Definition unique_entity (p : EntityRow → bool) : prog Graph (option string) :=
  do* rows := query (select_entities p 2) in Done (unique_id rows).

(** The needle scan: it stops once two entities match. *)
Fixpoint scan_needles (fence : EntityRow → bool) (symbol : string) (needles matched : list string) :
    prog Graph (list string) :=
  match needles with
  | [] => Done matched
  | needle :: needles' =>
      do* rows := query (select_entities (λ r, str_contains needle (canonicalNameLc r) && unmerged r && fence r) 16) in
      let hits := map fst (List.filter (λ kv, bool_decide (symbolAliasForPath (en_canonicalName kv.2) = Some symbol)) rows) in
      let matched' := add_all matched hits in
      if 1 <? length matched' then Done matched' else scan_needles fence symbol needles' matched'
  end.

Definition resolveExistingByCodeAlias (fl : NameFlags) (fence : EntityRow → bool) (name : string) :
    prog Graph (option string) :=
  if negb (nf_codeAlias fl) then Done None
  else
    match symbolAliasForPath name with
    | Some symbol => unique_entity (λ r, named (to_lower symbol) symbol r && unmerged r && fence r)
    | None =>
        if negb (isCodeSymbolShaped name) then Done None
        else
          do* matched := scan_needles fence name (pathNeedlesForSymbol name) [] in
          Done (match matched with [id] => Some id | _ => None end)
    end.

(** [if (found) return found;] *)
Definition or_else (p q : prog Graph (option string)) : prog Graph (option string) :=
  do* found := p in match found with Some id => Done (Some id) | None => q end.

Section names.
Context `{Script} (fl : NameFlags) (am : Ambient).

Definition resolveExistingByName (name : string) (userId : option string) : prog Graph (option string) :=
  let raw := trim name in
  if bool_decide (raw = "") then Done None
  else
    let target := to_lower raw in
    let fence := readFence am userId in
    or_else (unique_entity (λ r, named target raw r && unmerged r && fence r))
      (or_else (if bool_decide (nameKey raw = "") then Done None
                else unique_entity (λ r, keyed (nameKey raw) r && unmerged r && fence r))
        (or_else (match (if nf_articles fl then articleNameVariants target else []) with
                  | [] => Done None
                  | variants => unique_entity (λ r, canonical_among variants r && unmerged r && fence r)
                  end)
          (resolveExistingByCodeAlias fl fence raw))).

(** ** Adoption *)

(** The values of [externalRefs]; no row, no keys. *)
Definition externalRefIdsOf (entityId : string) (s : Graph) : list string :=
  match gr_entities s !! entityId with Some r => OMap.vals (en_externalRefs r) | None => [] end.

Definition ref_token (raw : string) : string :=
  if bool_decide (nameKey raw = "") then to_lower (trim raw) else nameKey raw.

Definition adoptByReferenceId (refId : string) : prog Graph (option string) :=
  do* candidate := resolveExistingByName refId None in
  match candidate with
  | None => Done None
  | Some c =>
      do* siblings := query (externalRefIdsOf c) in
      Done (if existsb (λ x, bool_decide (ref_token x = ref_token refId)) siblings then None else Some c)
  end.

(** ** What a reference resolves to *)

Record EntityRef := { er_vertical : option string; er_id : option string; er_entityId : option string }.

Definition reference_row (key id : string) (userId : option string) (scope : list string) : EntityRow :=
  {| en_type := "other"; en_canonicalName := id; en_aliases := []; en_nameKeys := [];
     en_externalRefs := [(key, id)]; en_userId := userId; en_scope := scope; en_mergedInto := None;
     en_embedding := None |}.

- - -

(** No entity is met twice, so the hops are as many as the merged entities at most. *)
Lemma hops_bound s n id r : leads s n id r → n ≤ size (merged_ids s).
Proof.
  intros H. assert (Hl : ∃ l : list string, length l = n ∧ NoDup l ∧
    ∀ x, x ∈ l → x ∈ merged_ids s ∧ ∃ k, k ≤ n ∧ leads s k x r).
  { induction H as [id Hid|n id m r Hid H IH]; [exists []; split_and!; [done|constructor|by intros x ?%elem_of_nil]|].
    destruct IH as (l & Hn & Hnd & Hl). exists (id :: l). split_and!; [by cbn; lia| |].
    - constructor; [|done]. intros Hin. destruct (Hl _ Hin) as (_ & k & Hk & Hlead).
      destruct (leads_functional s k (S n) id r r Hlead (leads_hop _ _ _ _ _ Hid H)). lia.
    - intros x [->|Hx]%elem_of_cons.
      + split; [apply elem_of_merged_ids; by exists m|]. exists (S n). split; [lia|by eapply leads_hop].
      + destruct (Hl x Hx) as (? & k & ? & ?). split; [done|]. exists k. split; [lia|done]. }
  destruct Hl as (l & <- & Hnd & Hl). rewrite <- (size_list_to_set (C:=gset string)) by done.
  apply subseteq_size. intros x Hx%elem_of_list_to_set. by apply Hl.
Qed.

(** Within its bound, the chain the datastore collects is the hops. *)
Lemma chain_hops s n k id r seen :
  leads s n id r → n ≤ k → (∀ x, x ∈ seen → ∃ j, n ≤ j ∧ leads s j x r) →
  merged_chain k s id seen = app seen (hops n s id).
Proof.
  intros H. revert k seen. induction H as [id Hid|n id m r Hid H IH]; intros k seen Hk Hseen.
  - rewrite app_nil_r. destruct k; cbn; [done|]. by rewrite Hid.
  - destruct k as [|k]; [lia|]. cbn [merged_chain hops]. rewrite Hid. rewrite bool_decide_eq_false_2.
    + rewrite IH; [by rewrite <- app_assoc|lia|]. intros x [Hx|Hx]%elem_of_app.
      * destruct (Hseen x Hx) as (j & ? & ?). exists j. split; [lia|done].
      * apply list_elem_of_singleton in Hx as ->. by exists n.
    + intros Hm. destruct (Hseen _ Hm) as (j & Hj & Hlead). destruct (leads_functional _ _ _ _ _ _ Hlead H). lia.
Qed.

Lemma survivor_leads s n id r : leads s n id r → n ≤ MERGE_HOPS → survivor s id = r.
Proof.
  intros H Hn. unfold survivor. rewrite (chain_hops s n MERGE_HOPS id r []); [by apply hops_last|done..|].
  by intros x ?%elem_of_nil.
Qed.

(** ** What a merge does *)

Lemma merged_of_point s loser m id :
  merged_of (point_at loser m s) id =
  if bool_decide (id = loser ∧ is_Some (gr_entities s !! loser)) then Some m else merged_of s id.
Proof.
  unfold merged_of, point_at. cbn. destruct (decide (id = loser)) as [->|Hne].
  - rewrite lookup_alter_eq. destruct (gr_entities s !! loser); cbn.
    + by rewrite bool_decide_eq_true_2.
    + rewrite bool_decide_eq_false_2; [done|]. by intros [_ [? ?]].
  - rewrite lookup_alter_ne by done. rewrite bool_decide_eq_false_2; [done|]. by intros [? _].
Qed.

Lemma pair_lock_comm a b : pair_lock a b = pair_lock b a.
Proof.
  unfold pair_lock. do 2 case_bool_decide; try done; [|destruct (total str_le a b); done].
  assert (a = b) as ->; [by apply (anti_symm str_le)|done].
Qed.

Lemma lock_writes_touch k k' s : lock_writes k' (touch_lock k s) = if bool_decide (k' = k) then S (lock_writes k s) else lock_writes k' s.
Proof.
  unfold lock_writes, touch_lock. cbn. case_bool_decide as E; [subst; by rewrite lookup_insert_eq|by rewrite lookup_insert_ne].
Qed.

- - -

- _Task instructions_:
Write down every line of the data above that includes the string "matched".

- _Answer area_:
Fixpoint scan_needles (fence : EntityRow → bool) (symbol : string) (needles matched : list string) :
  | [] => Done matched
      let matched' := add_all matched hits in
      if 1 <? length matched' then Done matched' else scan_needles fence symbol needles' matched'
          do* matched := scan_needles fence name (pathNeedlesForSymbol name) [] in
          Done (match matched with [id] => Some id | _ => None end)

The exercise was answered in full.